Forse le nostre società sempre più complesse ci sovraccaricano di troppi problemi rispetto a quelli che siamo fisiologicamente in grado di affrontare e gestire, superando un livello oltre il quale non ce ne vogliamo più far carico. Troppo difficile campare così. Lasciateci in pace, non ci raccontate tutto quello che sappiamo, nascondetecelo se possibile, che magari campiamo meglio. Il fatto è che se abbiamo bisogno di questa deresponsabilizzazione anche su piccole cose come queste poi come facciamo (faremo) a farci carico come società dei ben più grandi problemi della convivenza globale di miliardi di persone? Anche questi per caso li stiamo discutendo con la stessa nascosta necessità di ipocrisia? Il cambiamento climatico, la minaccia nucleare, la convivenza pacifica, le tante forme di inquinamento, la gestione di tecnologie sempre più complesse, la povertà diffusa .... mi sa che è meglio prendere la pillola blu di Matrix.


sabato 21 gennaio 2023

Un film su Mandela

Ieri sera ho visto un film di Clint Eastwood su Nelson Mandela. Non mi è sembrato proprio un gran film, Eastwood secondo me ne ha fatti di migliori. Però mi ha colpito il racconto del comportamento di Mandela presidente del Sud Africa, un paese appena uscito dall'apartheid. In poche parole tutto il film girava sulla determinazione di Mandela a voler ricoprire a tutti i costi il ruolo di presidente di tutti, bianchi e neri. Il suo costante impegno nell'essere sempre inclusivo, nel voler riunire tutto il popolo sudafricano in un'unica grande nazione. Determinato a voler avere una visione generale della società che non contrapponesse più differenze inutili e dannose. Uno sforzo titanico per uno che ha subito così tanto da una parte di quella società. Per raccontare questa sua ostinazione Eastwood sceglie un evento sportivo, il campionato mondiale di rugby, ospitato proprio in Sud Africa nel 1995.
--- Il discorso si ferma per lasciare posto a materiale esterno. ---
(* ===== verification/GoTime.v ===== *)
(** * Calendar time

    The part of Go's [time] that object keys and time parameters rest on: a time is its Unix
    nanoseconds, [civil] its date in UTC (the proleptic Gregorian calendar), and
    [format_stamp] its text in the layout [20060102T150405Z].  For years of four
    digits the order of the texts is the order of the seconds
    ([format_stamp_lt]).  [Parse_RFC3339] is [time.Parse] of the layout RFC3339;
    what [format_RFC3339] writes it reads back ([Parse_format_RFC3339]). *)

From Stdlib Require Import Ascii Strings.String.
From stdpp Require Import list strings.
From S2P Require Import Prelude GoStrings.

(** ** The calendar *)

(** Days are counted from 1970-01-01; years here begin in March, so that the leap
    day is their last, and 400 of them are an era of 146097 days. *)
Definition era_year (doe : Z) : Z := ((doe - doe / 1460 + doe / 36524 - doe / 146096) / 365)%Z.
Definition year_start (y : Z) : Z := (365 * y + y / 4 - y / 100)%Z.

(** Of a day of such a year: how many years later its calendar year is, its month
    and its day. *)
Definition month_day (doy : Z) : Z * Z * Z :=
  let mp := ((5 * doy + 2) / 153)%Z in
  let d := (doy - (153 * mp + 2) / 5 + 1)%Z in
  if bool_decide (mp < 10)%Z then (0, mp + 3, d)%Z else (1, mp - 9, d)%Z.

(** The year, the month and the day of the month of a day. *)
Definition civil (days : Z) : Z * Z * Z :=
  let z := (days + 719468)%Z in
  let doe := (z mod 146097)%Z in
  let yoe := era_year doe in
  let '(carry, m, d) := month_day (doe - year_start yoe) in
  (400 * (z / 146097) + yoe + carry, m, d)%Z.

(** ** Formatting *)

(** A number in [w] decimal digits. *)
Definition digit (n : Z) : ascii := ascii_of_nat (48 + Z.to_nat n).
Fixpoint fixed (w : nat) (n : Z) : string :=
  match w with
  | O => ""
  | S w => fixed w (n / 10) +:+ String (digit (n mod 10)) ""
  end.

(** A year has at least four digits. *)
Definition format_year (y : Z) : string :=
  if bool_decide (0 ≤ y ≤ 9999)%Z then fixed 4 y
  else if bool_decide (y < 0)%Z then
    "-" +:+ (if bool_decide (-9999 ≤ y)%Z then fixed 4 (- y) else itoa (- y))
  else itoa y.

Definition seconds_of (t : Z) : Z := (t / 1000000000)%Z.

(** [t.UTC().Format("20060102T150405Z")]. *)
Definition format_stamp (t : Z) : string :=
  let secs := seconds_of t in
  let '(y, m, d) := civil (secs / 86400) in
  let sod := (secs mod 86400)%Z in
  format_year y +:+ fixed 2 m +:+ fixed 2 d +:+ "T" +:+
  fixed 2 (sod / 3600) +:+ fixed 2 (sod mod 3600 / 60) +:+ fixed 2 (sod mod 60) +:+ "Z".

(** [t.UTC().Format(time.RFC3339)]. *)
Definition format_RFC3339 (t : Z) : string :=
  let secs := seconds_of t in
  let '(y, m, d) := civil (secs / 86400) in
  let sod := (secs mod 86400)%Z in
  format_year y +:+ "-" +:+ fixed 2 m +:+ "-" +:+ fixed 2 d +:+ "T" +:+
  fixed 2 (sod / 3600) +:+ ":" +:+ fixed 2 (sod mod 3600 / 60) +:+ ":" +:+ fixed 2 (sod mod 60) +:+ "Z".

(** The year of a time has four digits. *)
Definition four_digit_year (t : Z) : Prop := (0 ≤ (civil (seconds_of t / 86400)).1.1 ≤ 9999)%Z.

Example stamps :
  (format_stamp 0, format_stamp 1709210096123456789, format_stamp 951782399000000000, format_stamp 4102444800000000000) =
  ("19700101T000000Z", "20240229T123456Z", "20000228T235959Z", "21000101T000000Z").
Proof. reflexivity. Qed.

(** ** The order of dates *)

Notation date_key d := (d.1.1 * 10000 + d.1.2 * 100 + d.2)%Z.

(** A check of [n] numbers from [z] on. *)
Fixpoint check_from (n : nat) (z : Z) (f : Z → bool) : bool :=
  match n with O => true | S n => f z && check_from n (z + 1) f end.
Lemma check_from_spec n z f i :
  check_from n z f = true → (z ≤ i < z + Z.of_nat n)%Z → f i = true.
Proof.
  revert z. induction n as [|n IH]; intros z; cbn [check_from]; [lia|]. rewrite andb_true_iff. intros [Hz Hn] Hi.
  destruct (decide (i = z)) as [->|]; [done|]. apply (IH (z + 1)%Z); [done|lia].
Qed.

(** The days of a year are in order. *)
Definition day_check (doy : Z) : bool :=
  let d := month_day doy in
  (1 <=? d.1.2)%Z && (d.1.2 <=? 12)%Z && (1 <=? d.2)%Z && (d.2 <=? 31)%Z &&
  (301 <=? date_key d)%Z && (date_key d <=? 10229)%Z &&
  ((doy =? 365)%Z || (date_key d <? date_key (month_day (doy + 1)))%Z).
Lemma day_checked (doy : Z) : (0 ≤ doy ≤ 365)%Z → day_check doy = true.
Proof. intros H. apply (check_from_spec 366 0); [vm_compute; reflexivity|lia]. Qed.

Lemma month_day_range (doy : Z) : (0 ≤ doy ≤ 365)%Z →
  (1 ≤ (month_day doy).1.2 ≤ 12 ∧ 1 ≤ (month_day doy).2 ≤ 31 ∧ 301 ≤ date_key (month_day doy) ≤ 10229)%Z.
Proof.
  intros H%day_checked. unfold day_check in H. rewrite !andb_true_iff, !Z.leb_le in H. lia.
Qed.

Lemma month_day_lt (a b : Z) : (0 ≤ a)%Z → (a < b ≤ 365)%Z → (date_key (month_day a) < date_key (month_day b))%Z.
Proof.
  intros Ha Hb. replace b with (a + Z.of_nat (S (Z.to_nat (b - a - 1))))%Z in * by lia.
  revert Hb. generalize (Z.to_nat (b - a - 1)) as n. induction n as [|n IH]; intros Hn.
  - pose proof (day_checked a ltac:(lia)) as H. unfold day_check in H.
    rewrite !andb_true_iff, orb_true_iff, Z.eqb_eq, Z.ltb_lt in H. change (Z.of_nat 1) with 1%Z in *. lia.
  - specialize (IH ltac:(lia)). pose proof (day_checked (a + Z.of_nat (S n)) ltac:(lia)) as H. unfold day_check in H.
    rewrite !andb_true_iff, orb_true_iff, Z.eqb_eq, Z.ltb_lt in H.
    replace (a + Z.of_nat (S (S n)))%Z with (a + Z.of_nat (S n) + 1)%Z by lia. lia.
Qed.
Si tratta ovviamente di un fatto realmente accaduto. Il Sud Africa in quell'anno diventa campione del mondo di rugby, all'epoca considerato uno sport per bianchi, seguito solo dagli "afrikaner" e per questo odiato dalla popolazione nera, con una squadra costituita da 25 giocatori bianchi su 26. Mandela riesce a trasformare un evento potenzialmente e pericolosamente divisivo in un'occasione per unificare un popolo fino a quel momento drammaticamente diviso dal razzismo. E per riuscirci si mette apertamente contro la voglia di riscatto espressa a più riprese da molti esponenti della società nera. Combatte contro la voglia comprensibile di ribaltare la società sudafricana e farla pagare finalmente alla minoranza bianca che per tanti anni si era scagliata anche contro di lui. Il suo vero obiettivo era di ritrovare un equilibrio sociale, culturale e politico che rappresentava l'unica vera salvezza per tutti.

Oggi leggevo un articolo che parlava di tecnologia, in particolare di intelligenza artificiale, della sua natura utile e rischiosa nello stesso tempo (come per tutte le tecnologie), dell'esigenza di saperla valutare nelle sue molte implicazioni oltre che di saperla fare. Ad un certo punto leggo questa frase: "... anche il modo di educare le nuove generazioni dovrà cambiare velocemente. Forse lo sforzo per convogliare le giovani generazioni verso le discipline scientifiche o più in generale verso le discipline STEM (Science, Technology, Engineering and Mathematics) dovrebbe essere integrato dallo studio della filosofia e in generale delle discipline umanistiche e sociali". Questa è una cosa che penso sempre più spesso.

Noto con dispiacere che a tutt'oggi molte persone di orientamento culturale umanistico continuano ad essere alieni alle questioni sempre più importanti sollevate dalle innovazioni tecnologiche e contemporaneamente noto con altrettanto dispiacere che le persone che a vario titolo si occupano di tecnologia pensano solo a farla, trascurando troppo spesso l'analisi critica. Non riconoscere alla tecnologia un alto valore culturale da una parte e snobbare l'approccio umanistico e la sua capacità di riflettere sulle cose del mondo dall'altra è quanto di peggio una società possa fare, ora e nel prossimo futuro. Ci vorrebbe uno sforzo di unione culturale che parta prima di tutto da nuovi modelli educativi. Ci vorrebbe un Mandela-pensiero.